C-store retailers have welcomed millions of new customers through their doors as people adapt to life under lockdown, but how can retailers hang on to these shoppers in the long term?
Retailers are making “herculean efforts” to stay open, despite huge pressures on staff and the demand to keep basic items in stock, claims founder of Rice Marketing Ltd and convenience expert Stephanie Rice. “They are unsung heroes right now but can be richly rewarded in the future if they tune into new customer demands. This could well be the start of a new era of growth for the convenience sector and retailers should be planning now, despite the pressure, to what their new offer will look like.”
Here, she lists seven ways in which retailers can seek to convert new faces into loyal shoppers:
Provide healthier options
Customers are looking to self-care and wellness as ways of building positive habits once the crisis is over. Help your customers build these positive habits by providing them with a better range of healthier choices. Review each of your planograms and ensure that you have a healthier option in each category – multi-seeded breads, low fat options, priority to zero sugar drinks, a wider range of fresh fruit and vegetables, protein bars, nut bars, non-dairy milks, no added sugar cereals.
Customers have mastered digital technology to allow them to work effectively from home. This is going to lead to customers reviewing the way they live their lives after the crisis, by staying more local, reducing their carbon footprint and relieving stress levels. Review your prices so that customers are not penalised by staying local. Avoid any temptation to take advantage of shortages and increased prices. Make sure that you communicate effectively why prices are increasing from your wholesalers, especially fruit and vegetables. Customers want everyday, low prices on their core range of essentials as well as relevant promotions.

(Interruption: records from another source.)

(** C16: two workers that retry at the same time can lose a message.  Their calls take numbers 1
    and 2 but send in the other order; the broker acknowledges the copy of delivery 2 and rejects
    the copy of delivery 1.  Each call gets the other's answer: delivery 1 is acknowledged
    although its copy was rejected, so the message is gone, and delivery 2 is rejected to the
    dead-letter queue although its copy is queued again. *)
Theorem concurrent_retries_lose_message :
  exists s, demo_run overtaken = Some s /\
    (ids ∘ fst <$> Pub.threads (pub s)) = [[1]; [2]] /\
    Pub.sent (Pub.shared (pub s)) = [(0, 2); (0, 1)] /\
    Pub.confirmed (Pub.shared (pub s)) = [(0, 1%Z, true); (0, 2%Z, false)] /\
    ((fun x => (d_DeliveryTag x.1, x.2)) <$> acks s) = [(1%Z, Requeued 0)] /\
    settled (world s) = [Msg.CallAck 1; Msg.CallNack 2 false] /\
    demo_orderly overtaken = None.
Proof.
  exists (reached overtaken). split; [apply reached_service; vm_compute; reflexivity|].
  split_and!; vm_compute; reflexivity.
Qed.

(** ** Witnesses *)

Lemma service_conserves_deliveries_witness :
  let s := reached overtaken in
  exists ss, settled (world s) = ss /\ (Workers.settle_tag <$> ss) ≡ₚ [1; 2]%Z /\
    Workers.acked ss = [1%Z] /\
    forall d c, (d, c) ∈ acks s -> exists e, outcome Workers.demo_router
      (past (G := amd64) Workers.demo_router 3 overtaken demo_service) d (Some e).
Proof.
  intros s. destruct (service_conserves_deliveries (G := amd64) Workers.demo_router 3
    (fun t h H => proj1 (Workers.demo_polite t h H)) true
    (demo_world (Some (CB.New CB.demo_config 0)) ∅) overtaken (reached overtaken))
    as (ss & H1 & H2 & _ & H3 & H4).
  - apply reached_service. vm_compute. reflexivity.
  - exists ss. split; [exact H1|]. split; [|split; [exact H3|]].
    + rewrite <- (app_nil_r (Workers.settle_tag <$> ss)). exact H2.
    + intros d c Hd. destruct (H4 d c Hd) as [_ Hj]. destruct c; [exfalso..|apply Hj].
      all: assert (Forall (fun x => match x.2 with Requeued _ => True | _ => False end)
             (acks (reached overtaken))) as Hall by (vm_compute; repeat constructor);
           rewrite Forall_forall in Hall; exact (Hall _ Hd).
Defined.

Lemma retries_are_confirmed_witness :
  exists m, Pub.threads (pub (reached in_turn)) !! 1 =
      Some (Pub.JPublish m, Pub.Returned (Pub.OPublish None)) /\
    PubConfirms.told (Pub.shared (pub (reached in_turn))) m true.
Proof.
  destruct (retries_are_confirmed (G := amd64) Workers.demo_router 3
    (demo_world (Some (CB.New CB.demo_config 0)) ∅) in_turn (reached in_turn)) as (_ & _ & H).
  - vm_compute. reflexivity.
  - destruct (H (default (Workers.order_no 1) (fst <$> head (acks (reached in_turn)))) 1)
      as (msg & k & _ & _ & Ht & Hm).
    + vm_compute. left.
    + exists (PubApi.to_model k msg). split; [exact Ht|exact Hm].
Defined.

(** Where worker [i] of group [k] is. *)
Definition worker_of (k i : nat) (s : @State PubApi.accepting) : wpc :=
  default (At Workers.Gone) (g ← groups s !! k; workers g !! i).

Lemma worker_of_at k i s : occupied (worker_of k i s) = true -> worker_at s k i (worker_of k i s).
Proof.
  unfold worker_of, worker_at. destruct (groups s !! k) as [g|]; [|done]. simpl.
  destruct (workers g !! i) eqn:E; [|done]. eauto.
Qed.

Lemma service_workers_progress_witness :
  let s := reached two_failures in
  worker_call (worker_of 0 0 s) = [0] /\ wrank s (worker_of 0 0 s) <= 23 /\
  exists e s', own 0 0 (worker_of 0 0 s) e /\
    exec (G := amd64) Workers.demo_router 3 e s = Some s'.
Proof.
  intros s. split; [vm_compute; reflexivity|].
  destruct (service_workers_progress (G := amd64) Workers.demo_router 3 true
    (demo_world (Some (CB.New CB.demo_config 0)) ∅) two_failures (reached two_failures) 0 0
    (worker_of 0 0 s)) as (He & Hb & _).
  - apply reached_service. vm_compute. reflexivity.
  - vm_compute. reflexivity.
  - apply worker_of_at. vm_compute. reflexivity.
  - vm_compute. reflexivity.
  - split; [exact Hb|]. destruct (He (env_at 4)) as (e & s' & Ho & Hx & _). exists e, s'. by split.
Defined.

End Service.
(** ** Properties of publishing *)

Abbreviation hp w := (Retry.heap (base w)).
Abbreviation sentout w := (Retry.outgoing (base w)).

(** The headers an event is sent with: a copy of the caller's, with a trace id. *)
Definition sent_headers (h : Heap) (event : Event) (id : string) : Table :=
  let t := deref h (Headers_ event) in
  if no_trace t then <[Cons.trace_header := AString id]> t else t.

Lemma sent_headers_traced h event id : no_trace (sent_headers h event id) = false.
Proof.
  unfold sent_headers. destruct (no_trace (deref h (Headers_ event))) eqn:E; [|done].
  unfold no_trace. by rewrite lookup_insert_eq.
Qed.

(** The maps of [h] are as they were in [h0]. *)
Definition maps_kept (h0 h : Heap) : Prop :=
  heap_ok h /\ forall r, allocated h0 r -> deref h r = deref h0 r.

(** A map allocated in [h0] with the contents of [r]. *)
Lemma copied_map h0 r :
  heap_ok h0 -> allocated h0 r ->
  let l := next h0 in
  let h := match r with
           | Some l' => map_copy l (Some l') (snd (alloc ∅ h0))
           | None => snd (alloc ∅ h0)
           end in
  deref h (Some l) = deref h0 r /\ allocated h (Some l) /\ maps_kept h0 h.
Proof.
  intros Hh Hr l. pose proof (heap_ok_alloc ∅ h0 Hh) as Hh'.
  assert (allocated (snd (alloc ∅ h0)) (Some l)) as Hl
    by (simpl; rewrite lookup_insert_eq; by eexists).
  unfold maps_kept. destruct r as [l'|]; cbv zeta; split_and!; try done.
  - rewrite deref_copy_eq, (deref_alloc_old ∅ h0 (Some l') Hh Hr), deref_alloc_eq.
    by rewrite map_union_empty.
  - simpl. rewrite lookup_insert_eq. by eexists.
  - by apply heap_ok_copy.
  - intros [l1|] H1; [|done]. rewrite deref_copy_ne; [by apply (deref_alloc_old _ _ (Some l1))|].
    apply Hh in H1. subst l. lia.
  - apply deref_alloc_eq.
  - intros [l1|] H1; [|done]. by apply (deref_alloc_old _ _ (Some l1)).
Qed.

Lemma headersToSend_spec event w :
  exists h i, headersToSend event w =
    (next (hp w), {| base := {| Retry.heap := h; Retry.pworld := Retry.pworld (base w);
                                Retry.outgoing := sentout w |}; ids := i; ticks := ticks w |}) /\
    (heap_ok (hp w) -> allocated (hp w) (Headers_ event) ->
     deref h (Some (next (hp w))) = sent_headers (hp w) event (uuids (ids w)) /\
     maps_kept (hp w) h).
Proof.
  set (l := next (hp w)). set (h1 := match Headers_ event with
    | Some l' => map_copy l (Some l') (snd (alloc ∅ (hp w))) | None => snd (alloc ∅ (hp w)) end).
  assert (headersToSend event w =
    let b h := {| Retry.heap := h; Retry.pworld := Retry.pworld (base w);
                  Retry.outgoing := sentout w |} in
    if no_trace (deref h1 (Some l)) then
      (l, {| base := b (map_set l Cons.trace_header (AString (uuids (ids w))) h1);
             ids := S (ids w); ticks := ticks w |})
    else (l, {| base := b h1; ids := ids w; ticks := ticks w |})) as ->.
  { unfold headersToSend, on_base, Retry.with_heap, new_uuid, h1. run_m.
    destruct (Headers_ event); simpl; by destruct (no_trace _). }
  simpl. destruct (no_trace (deref h1 (Some l))) eqn:En; do 2 eexists; (split; [done|]);
    intros Hh Hr; destruct (copied_map (hp w) (Headers_ event) Hh Hr) as (Hd & Ha & Hk & Hold);
    fold l in Hd, Ha, Hk, Hold; fold h1 in Hd, Ha, Hk, Hold; unfold sent_headers;
    rewrite Hd in En; rewrite En.
  - split; [by rewrite deref_set_eq, Hd|]. split; [by apply heap_ok_set|].
    intros [l1|] H1; [|done]. rewrite deref_set_ne; [by apply Hold|]. apply Hh in H1. subst l. lia.
  - done.
Qed.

Shout about community work
There is a real sense of togetherness and solidarity as we come to support the NHS and the frontline workers, by staying at home. Convenience stores are naturally community minded and it is really important that you show what you are doing to new customers, who will be unaware. Post regularly on your Facebook pages. Get pictures of people you are helping, whether because they are vulnerable or elderly. Set up a free home delivery service and advertise details on your Twitter and Facebook pages. Support essential workers with free food, discounts and priority shopping.
Customers want to support local suppliers in the future, to be able to rely on local production. Find a range of new local suppliers in bakery, bacon, meats, fish, dairy, cakes, crisps, pies, sausages, beers and ice cream. Trial them during the next two months as they will stand out for their exceptional quality, whilst adding a point of difference.
Bringing the outside in – customers no longer take nature for granted. Do a deal with a wholesaler who would normally be supplying garden centres; agree to sell a core range of bedding, topsoil, compost and small trees, to allow customers to spend time in their gardens. Build up a reputation for a small range of seasonal plants/gardening.
Appeal to kitchen creatives
Many customers are seeing time at home to do more of the things they don’t always have time to. Millions are baking more and trying new food recipes so as to avoid delivery takeaways that are taking over an hour to arrive or to sample new world cuisines - as we won’t be able to travel there any time soon. Decide what ranges you are going to become known for outside of the core categories of crisps, confectionery and drinks.
Increase your range of home-baking, visit other independents for inspiration.
Increase your ranges of rice, pulses, beans, spices with authentic ranges.
Post new recipes on your social channels for customers to try.
Start a mailing list
Capture the names of your new customers. Agree a targeted set of key messages about what is going on in your area, what new ranges you are stocking, what services you provide, any helpful tips and hints for staying well.